This appeal arises pursuant to the Texas Workers’ Compensation Act, TEX. LAB. CODE ANN. § 401.001 et seq. (1989 Act). A contested case hearing (CCH) was held on March 27, 2001. The hearing officer determined that the respondent (claimant) was not entitled to supplemental income benefits (SIBs) for the first through fifth quarters, but that the appellant (carrier) had waived the right to contest claimant’s entitlement to SIBs for the first through fifth quarters by failing to timely request a benefit review conference (BRC). The hearing officer ordered the carrier to pay benefits accordingly. The carrier has appealed the adverse determinations of the hearing officer, on grounds which will be discussed below. The claimant has responded to the appeal, and urges that the decision of the hearing officer be affirmed.
DECISION
Affirmed, with modifications of Conclusions of Law Nos. 2, 3, 4, 5, and 6, and the Decision of the hearing officer.
This case has had a long history which is summarized in our previous opinions. Texas Workers’ Compensation Commission Appeal No. 961090, decided July 22, 1996; Texas Workers’ Compensation Commission Appeal No. 972212 , decided December 12, 1997 (unpublished); and Texas Worker’s Compensation Commission Appeal No. 001733, decided September 13, 2000. In Appeal No. 001733, we rendered a decision that the claimant’s maximum medical improvement (MMI) date was previously determined to be December 23, 1996, in Appeal No. 972212, and affirmed the hearing officer’s decision to appoint a second designated doctor to determine the claimant’s impairment rating (IR) because the first designated doctor had refused to rate the claimant’s entire compensable injury. The second designated doctor submitted a Report of Medical Evaluation (TWCC-69) dated August 17, 2000, with a “statutory” MMI date of December 24, 1996, and an IR of 25%. On September 21, 2000, the Texas Workers’ Compensation Commission (Commission) issued a Notice of Entitlement to [SIBs] for Quarter #1, which lists the date of MMI as December 24, 1996 (which was erroneous by one day, see Appeal No. 972212 and Appeal No. 001733), and the IR as 25%. Under Tex. W.C. Comm’n, 28 TEX. ADMIN. CODE § 102.5(d) (Rule 102.5(d)), the Commission letter was deemed received by the carrier five days after the date mailed, or September 26, 2000. Rule 130.103(b) provides:
If the Commission determines that the injured employee is entitled to [SIBs] for the first quarter, the notice of determination shall include:
(1) the beginning and end dates of the first quarter;
(2) the amount of the monthly payments;
(3) the amount of the wages used to calculate the monthly payment;
(4) instructions for the parties of the procedures for contesting the commission’s determination as provided by §130.108 of this title (relating to Contesting Entitlement or Amount of [SIBs]; Attorney Fees); and
(5) an Application for [SIBs], filing instructions, a filing schedule, and a description of the consequences of failing to timely file.

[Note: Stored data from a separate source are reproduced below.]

(** The event thread triggers the timer. *)
Definition lm_trigger (current_time cancel_time : Z) (s : LivelinessManager) : option LivelinessManager :=
  if decide (te_state (lm_timer s) = WAITING) then
    '(restart, s') ← timer_expired (lm_set_timer (te_set_state INACTIVE (lm_timer s)) s);
    Some (lm_set_timer (trigger_return restart current_time cancel_time (lm_timer s')) s')
  else Some (lm_set_timer (te_set_next cancel_time (lm_timer s)) s).

(** ** Runs *)

Inductive LivelinessOp :=
  | OpAdd (guid : GUID_t) (kind : LivelinessKind) (lease : Duration_t)
  | OpRemove (guid : GUID_t) (kind : LivelinessKind) (lease : Duration_t) (writer_status : WriterStatus)
  | OpAssert (guid : GUID_t) (kind : LivelinessKind) (lease : Duration_t)
  | OpAssertKind (kind : LivelinessKind) (prefix : GuidPrefix_t)
  | OpUpdate (current_time cancel_time : Z)
  | OpTrigger (current_time cancel_time : Z).

(** An operation, and the status of the writer it removes. *)
Definition lm_exec (op : LivelinessOp) (s : LivelinessManager) : option (list WriterStatus * LivelinessManager) :=
  match op with
  | OpAdd guid kind lease => '(_, s') ← add_writer guid kind lease s; Some ([], s')
  | OpRemove guid kind lease st =>
      '(removed, st', s') ← lm_remove_writer guid kind lease st s; Some (if removed : bool then [st'] else [], s')
  | OpAssert guid kind lease => '(_, s') ← assert_liveliness guid kind lease s; Some ([], s')
  | OpAssertKind kind prefix => '(_, s') ← assert_liveliness_kind kind prefix s; Some ([], s')
  | OpUpdate now cancel => Some ([], lm_update now cancel s)
  | OpTrigger now cancel => s' ← lm_trigger now cancel s; Some ([], s')
  end.

Fixpoint lm_run (ops : list LivelinessOp) (s : LivelinessManager) : option (list WriterStatus * LivelinessManager) :=
  match ops with
  | [] => Some ([], s)
  | op :: ops' => '(gone, s1) ← lm_exec op s; '(gone', s2) ← lm_run ops' s1; Some (gone ++ gone', s2)
  end.
End Clock.
(** C15. The reports add up. After any sequence of additions, removals, assertions and expirations of the
    timer, one after the other (so that none of them follows an invalid pointer; the timer may also
    expire inside of [add_writer], which is [timer_expires_while_adding]), the changes reported to the
    callback sum up to the number of live and of lost writers, counting among them each removed writer
    with the status it had; and there is one entry per writer, kind and lease. *)
Theorem liveliness_changes_add_up clock automatic now ops :
  steady clock → Forall op_valid ops →
  ∃ gone s, lm_run clock ops (lm_make true automatic now) = Some (gone, s) ∧
    sum_changes ALIVE (lm_log s) = count_status ALIVE (lm_items s) + count_in ALIVE gone ∧
    sum_changes NOT_ALIVE (lm_log s) = count_status NOT_ALIVE (lm_items s) + count_in NOT_ALIVE gone ∧
    NoDup (ld_key <$> lm_items s).
Proof.
  intros Hc Hv. destruct (lm_run_ok clock Hc ops _ (lm_make_ok clock true automatic now) Hv) as (gone & s & E & [Hw _] & _ & Hd).
  exists gone, s. split; [done|]. pose proof (Hd ALIVE ltac:(done) eq_refl) as H1. pose proof (Hd NOT_ALIVE ltac:(done) eq_refl) as H2.
  unfold debt in H1, H2. cbn in H1, H2.
  split_and!; [|  | apply Hw]; change (sum_changes ?st []) with 0 in *; change (count_status ?st []) with 0 in *; lia.
Qed.

Definition ex_clock (n : nat) : Z := Z.of_nat n * 1000.

Lemma ex_clock_steady : steady ex_clock.
Proof. intros i j H. unfold ex_clock. lia. Qed.

Definition ex_writer (n : Z) : GUID_t := Guid (GuidPrefix (replicate 12 1)) (EntityId [0; 0; n; 2]).

(** Two writers of one participant with leases of half a second and of a second. *)
Definition ex_two : list LivelinessOp :=
  [OpAdd (ex_writer 1) AUTOMATIC_LIVELINESS (Duration 0 500000000);
   OpAdd (ex_writer 2) AUTOMATIC_LIVELINESS (Duration 1 0);
   OpAssert (ex_writer 1) AUTOMATIC_LIVELINESS (Duration 0 500000000);
   OpUpdate 10000 86400000010000].

Lemma ex_two_valid : Forall op_valid ex_two.
Proof.
  repeat constructor; cbn; try done; unfold is_u8, is_u32; lia.
Qed.

Definition ex_state (clock : nat → Z) (ops : list LivelinessOp) : LivelinessManager :=
  match lm_run clock ops (lm_make true true 0) with Some (_, s) => s | None => lm_make true true 0 end.

Lemma liveliness_changes_add_up_witness :
  sum_changes ALIVE (lm_log (ex_state ex_clock (ex_two ++ [OpTrigger 510000000 86400510000000]))) = 1 ∧
  ∃ gone s, lm_run ex_clock (ex_two ++ [OpTrigger 510000000 86400510000000]) (lm_make true true 0) = Some (gone, s) ∧
    sum_changes NOT_ALIVE (lm_log s) = count_status NOT_ALIVE (lm_items s) + count_in NOT_ALIVE gone.
Proof.
  split; [vm_compute; reflexivity|].
  destruct (liveliness_changes_add_up ex_clock true 0 (ex_two ++ [OpTrigger 510000000 86400510000000])) as (gone & s & E & _ & H & _).
  - apply ex_clock_steady.
  - apply Forall_app. split; [apply ex_two_valid | by repeat constructor].
  - by exists gone, s.
Defined.

(** C16. The timer belongs to the writer that loses its liveliness first. After any sequence of
    operations the owner of the timer is a live entry of the current vector and no live writer
    has an earlier time; without an owner the live writers have an infinite lease. The time of a
    live writer is that of its last assertion plus the lease. *)
Theorem timer_owner_is_next clock callback automatic now ops :
  steady clock → Forall op_valid ops →
  ∃ gone s, lm_run clock ops (lm_make callback automatic now) = Some (gone, s) ∧
    (∀ w, w ∈ lm_items s → ld_status w = ALIVE →
       ∃ k, (k < lm_readings s)%nat ∧ ld_time w = clock k + dur_to_ns (ld_lease w)) ∧
    match lm_owner s with
    | Some p => ∃ w, lm_deref p s = Some (p.2, w) ∧ ld_status w = ALIVE ∧
                  ∀ w', w' ∈ lm_items s → ld_status w' = ALIVE → ld_time w <= ld_time w'
    | None => ∀ w, w ∈ lm_items s → ld_status w = ALIVE → dur_to_ns (ld_lease w) = dur_to_ns c_TimeInfinite
    end.
Proof.
  intros Hc Hv. destruct (lm_run_ok clock Hc ops _ (lm_make_ok clock callback automatic now) Hv) as (gone & s & E & [Hw Ho] & _).
  exists gone, s. split_and!; [done | apply Hw|]. destruct (lm_owner s) as [p|] eqn:Eo.
  - destruct (owner_deref s p Ho Eo) as (w & ? & ? & ? & ?). eauto.
  - unfold owner_ok in Ho. by rewrite Eo in Ho.
Qed.

Lemma timer_owner_is_next_witness :
  lm_owner (ex_state ex_clock ex_two) = Some (2%nat, 0%nat) ∧
  ∃ gone s, lm_run ex_clock ex_two (lm_make true true 0) = Some (gone, s).
Proof.
  split; [vm_compute; reflexivity|].
  destruct (timer_owner_is_next ex_clock true true 0 ex_two ex_clock_steady ex_two_valid) as (gone & s & E & _).
  by exists gone, s.
Defined.

(** C17. An assertion revives exactly the writers it concerns, and sets the timer to the
    millisecond. Asserting a writer that the manager has makes alive, with a fresh time, that
    writer only if its liveliness is by topic, and all the writers of its participant with its
    kind otherwise; the other entries stay as they are. When the event thread takes up the timer
    after the last reading of the clock, it will trigger within the millisecond before the
    time of the first writer to lose its liveliness, later by as much as it was taken up later. *)
Theorem assertion_revives_exactly clock callback automatic now ops gone s guid kind lease i w0 :
  steady clock → Forall op_valid ops → lm_run clock ops (lm_make callback automatic now) = Some (gone, s) →
  lm_items s !! i = Some w0 → ld_key w0 = (guid, kind, lease) →
  ∃ s', assert_liveliness clock guid kind lease s = Some (true, s') ∧
    (∀ j w, lm_items s !! j = Some w →
       if concerned kind guid i j w
       then ∃ k, (lm_readings s <= k < lm_readings s')%nat ∧ lm_items s' !! j = Some (asserted clock k w)
       else lm_items s' !! j = Some w) ∧
    ∀ p w current cancel, lm_owner s' = Some p → lm_items s' !! p.2 = Some w →
      let t := clock (Nat.pred (lm_readings s')) in
      t <= ld_time w →
      te_state (lm_timer (lm_update current cancel s')) = WAITING ∧
      ld_time w + (current - t) - 1000000 < te_next (lm_timer (lm_update current cancel s')) <= ld_time w + (current - t).
Proof.
  intros Hc Hv E Hi Ek.
  destruct (lm_run_ok clock Hc ops _ (lm_make_ok clock callback automatic now) Hv) as (gone' & s0 & E' & Hst).
  assert (s0 = s) as -> by congruence.
  destruct (assertion_spec clock Hc guid kind lease s i w0 (proj1 Hst) Hi Ek)
    as (s1 & s2 & s3 & Ecalc & Harm & Ea & Hok2 & Hok3 & Ew3 & Ew2 & Hr & Hj).
  exists s3. split; [done|]. split.
  { intros j w Hjw. specialize (Hj j w Hjw). assert (lm_items s3 = lm_items s1) as -> by (unfold lm_items; by rewrite Ew3).
    destruct (concerned kind guid i j w); [|done]. destruct Hj as (k & ? & ?). exists k. split; [lia | done]. }
  intros p w current cancel Hp Hw t Ht. destruct (arm_timer_spec clock s2 (proj2 Hok2)) as (s3' & Harm' & Hf).
  assert (s3' = s3) as -> by congruence. pose proof (fr_owner _ _ Hf) as Eo. rewrite Hp in Eo. symmetry in Eo.
  destruct (owner_deref s2 p (proj2 Hok2) Eo) as (w' & Hdr & Hw' & _).
  destruct (arm_timer_sets clock s2 s3 p w' Harm Eo Hdr) as (Ei & _ & Est & Er & Ewr & _).
  assert (w' = w) as -> by (unfold lm_items in Hw, Hw'; rewrite Ewr in Hw; congruence).
  assert (te_state (lm_timer s2) = INACTIVE) as Hin.
  { rewrite (calculate_next_timer clock _ _ _ Ecalc). unfold lm_cancel_timer, te_cancel_timer, te_go_cancel. done. }
  rewrite Hin, decide_True in Est by done. unfold lm_update, te_update. rewrite decide_True by done. cbn. split; [done|].
  rewrite Ei. unfold t in *. rewrite Er in *. cbn [Nat.pred] in *.
  pose proof (Z.quot_rem' (ld_time w - clock (lm_readings s2)) 1000000).
  pose proof (Z.rem_bound_pos (ld_time w - clock (lm_readings s2)) 1000000 ltac:(lia) ltac:(lia)). lia.
Qed.

Lemma assertion_revives_exactly_witness :
  ∃ s', assert_liveliness ex_clock (ex_writer 1) AUTOMATIC_LIVELINESS (Duration 0 500000000)
          (ex_state ex_clock (take 2 ex_two)) = Some (true, s') ∧
    ∃ k, lm_items s' !! 1%nat = Some (asserted ex_clock k (ld_make (ex_writer 2) AUTOMATIC_LIVELINESS (Duration 1 0))).
Proof.
  destruct (assertion_revives_exactly ex_clock true true 0 (take 2 ex_two) [] (ex_state ex_clock (take 2 ex_two))
              (ex_writer 1) AUTOMATIC_LIVELINESS (Duration 0 500000000) 0
              (ld_make (ex_writer 1) AUTOMATIC_LIVELINESS (Duration 0 500000000))) as (s' & E & Hj & _).
  - apply ex_clock_steady.
  - apply Forall_take, ex_two_valid.
  - vm_compute. reflexivity.
  - vm_compute. reflexivity.
  - reflexivity.
  - exists s'. split; [done|].
    specialize (Hj 1%nat (ld_make (ex_writer 2) AUTOMATIC_LIVELINESS (Duration 1 0)) ltac:(vm_compute; reflexivity)).
    change (concerned _ _ _ _ _) with true in Hj. cbv iota in Hj. destruct Hj as (k & _ & Hk). by exists k.
Defined.

(** When a removal leaves an owner behind, the timer that was waiting still waits for the time it
    had. *)
Lemma removal_keeps_deadline clock guid kind lease st0 s st s' p' :
  steady clock → lm_ok clock s → te_state (lm_timer s) = WAITING →
  lm_remove_writer clock guid kind lease st0 s = Some (true, st, s') → lm_owner s' = Some p' →
  te_state (lm_timer s') = WAITING ∧ te_next (lm_timer s') = te_next (lm_timer s).
Proof.
  intros Hc Hok Hwt E Hp. pose proof (remove_writer_ok clock Hc guid kind lease st0 s Hok) as Hr.
  rewrite E in Hr. destruct Hr as (rm & st1 & s1' & [= <- <- <-] & Hok' & _). revert E. unfold lm_remove_writer.
  destruct (remove_if _ _ _) as [[removed st2] v]. set (s1 := lm_set_writers v s). destruct removed; cbn [negb]; [|done].
  destruct (lm_owner s1) as [q|] eqn:Eq; [|intros [= _ <-]; congruence].
  destruct (calculate_next clock s1) as [b s2] eqn:Ec. pose proof (calculate_next_timer clock _ _ _ Ec) as Et.
  assert (lm_writers s2 = lm_writers s1 ∧ (b = false → lm_owner s2 = None)) as [Ew2 Hb2].
  { revert Ec. unfold calculate_next. pose proof (next_loop_spec (lm_items s1) 0 (lm_now clock s1 + dur_to_ns c_TimeInfinite) None false) as Hl.
    destruct (next_loop _ _ _ _ _) as [[m o] any]. destruct Hl as [Hany Hl]. intros [= <- <-]. split; [done|]. intros ->. cbn.
    destruct Hl as [(_ & -> & _)|(j & w & _ & Hj & Ha & _)]; [done|]. exfalso.
    apply eq_true_false_abs with (b := false); [|done]. apply Hany. right. exists w. split; [by eapply list_elem_of_lookup_2 | done]. }
  destruct b; cbn [negb].
  - intros (s3 & Harm & [= _ <-])%bind_Some. unfold arm_timer in Harm. destruct (lm_owner s2) as [p|] eqn:Eo.
    + apply bind_Some in Harm as ([k w] & Hdr & [= <-]).
      unfold lm_restart_timer, te_restart_timer, te_go_ready. cbn. rewrite Et. cbn. by rewrite decide_False by (cbn; congruence).
    + injection Harm as <-. congruence.
  - intros [= _ <-]. unfold lm_cancel_timer in Hp. cbn in Hp. rewrite Hb2 in Hp by done. done.
Qed.

(** A removed writer leaves its deadline behind. When the owner of the waiting timer is removed and
    another writer becomes the owner, the timer is not set anew: [restart_timer] has no effect on
    a timer that waits. It is triggered at the old time, and the new owner, whose lease still
    runs, is declared not alive. *)
Theorem removal_leaves_old_deadline clock callback automatic now ops gone s guid kind lease st0 st s' p' w' cancel :
  steady clock → Forall op_valid ops → lm_run clock ops (lm_make callback automatic now) = Some (gone, s) →
  te_state (lm_timer s) = WAITING → lm_remove_writer clock guid kind lease st0 s = Some (true, st, s') →
  lm_owner s' = Some p' → lm_items s' !! p'.2 = Some w' → te_next (lm_timer s) < ld_time w' →
  te_next (lm_timer s') = te_next (lm_timer s) ∧
  ∃ s'', lm_trigger clock (te_next (lm_timer s')) cancel s' = Some s'' ∧
    lm_items s'' !! p'.2 = Some (ld_set_status NOT_ALIVE w') ∧ te_next (lm_timer s') < ld_time w'.
Proof.
  intros Hc Hv E Hwt Hrm Hp Hw' Hlt.
  destruct (lm_run_ok clock Hc ops _ (lm_make_ok clock callback automatic now) Hv) as (gone' & s0 & E' & Hok & _).
  assert (s0 = s) as -> by congruence.
  destruct (removal_keeps_deadline clock guid kind lease st0 s st s' p' Hc Hok Hwt Hrm Hp) as [Hwt' En]. split; [done|].
  pose proof (remove_writer_ok clock Hc guid kind lease st0 s Hok) as Hr.
  rewrite Hrm in Hr. destruct Hr as (rm & st1 & s1' & [= <- <- <-] & Hok' & _).
  destruct (owner_deref s' p' (proj2 Hok') Hp) as (w & Hdr & Hi & Ha & _). assert (w = w') as -> by congruence.
  unfold lm_trigger. rewrite decide_True by done. set (s0 := lm_set_timer _ s').
  destruct (timer_expired_spec clock Hc s0 p' w') as (b & s2 & E2 & _ & Ei); [by eapply frame_ok, Hok'; apply frame_timer | done..|].
  rewrite E2. cbn. eexists. split; [done|]. split; [|lia]. unfold lm_items in *. cbn. rewrite Ei.
  apply list_lookup_insert_eq. by eapply lookup_lt_Some.
Qed.

Lemma removal_leaves_old_deadline_witness :
  ∃ st s' s'', lm_remove_writer ex_clock (ex_writer 1) AUTOMATIC_LIVELINESS (Duration 0 500000000) NOT_ASSERTED
                 (ex_state ex_clock ex_two) = Some (true, st, s') ∧
    lm_trigger ex_clock (te_next (lm_timer s')) 0 s' = Some s'' ∧
    te_next (lm_timer s') = 500010000 - 1000000 ∧
    ((λ w, (ld_status w, ld_time w)) <$> lm_items s'') = [(NOT_ALIVE, 1000003000)].
Proof.
  destruct (lm_remove_writer ex_clock (ex_writer 1) AUTOMATIC_LIVELINESS (Duration 0 500000000) NOT_ASSERTED
              (ex_state ex_clock ex_two)) as [[[[] st] s']|] eqn:E; [|vm_compute in E; discriminate..].
  assert (s' = ex_state ex_clock (ex_two ++ [OpRemove (ex_writer 1) AUTOMATIC_LIVELINESS (Duration 0 500000000) NOT_ASSERTED])) as Es.
  { vm_compute in E. vm_compute. congruence. }
  destruct (removal_leaves_old_deadline ex_clock true true 0 ex_two [] (ex_state ex_clock ex_two) (ex_writer 1)
              AUTOMATIC_LIVELINESS (Duration 0 500000000) NOT_ASSERTED st s' (2%nat, 0%nat)
              (asserted ex_clock 3 (ld_make (ex_writer 2) AUTOMATIC_LIVELINESS (Duration 1 0))) 0) as [_ (s'' & Ht & _)].
  - apply ex_clock_steady.
  - apply ex_two_valid.
  - vm_compute. reflexivity.
  - vm_compute. reflexivity.
  - exact E.
  - rewrite Es. vm_compute. reflexivity.
  - rewrite Es. vm_compute. reflexivity.
  - vm_compute. reflexivity.
  - exists st, s', s''. split; [done|]. split; [done|]. rewrite Es in *. split; [vm_compute; reflexivity|].
    vm_compute in Ht. injection Ht as <-. reflexivity.
Defined.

The date of MMI of December 24, 1996, was not correctly stated in the notice, as it did not conform to our decision in Appeal Panel No. 001733, and this apparently led to the beginning and end dates of the first quarter being set forth incorrectly in the notice. The dates for the first quarter are listed as June 3, 1998, through September 1, 1998, but the first quarter actually began on June 2, 1998, and ended on August 31, 1998, as stipulated by the parties at the CCH.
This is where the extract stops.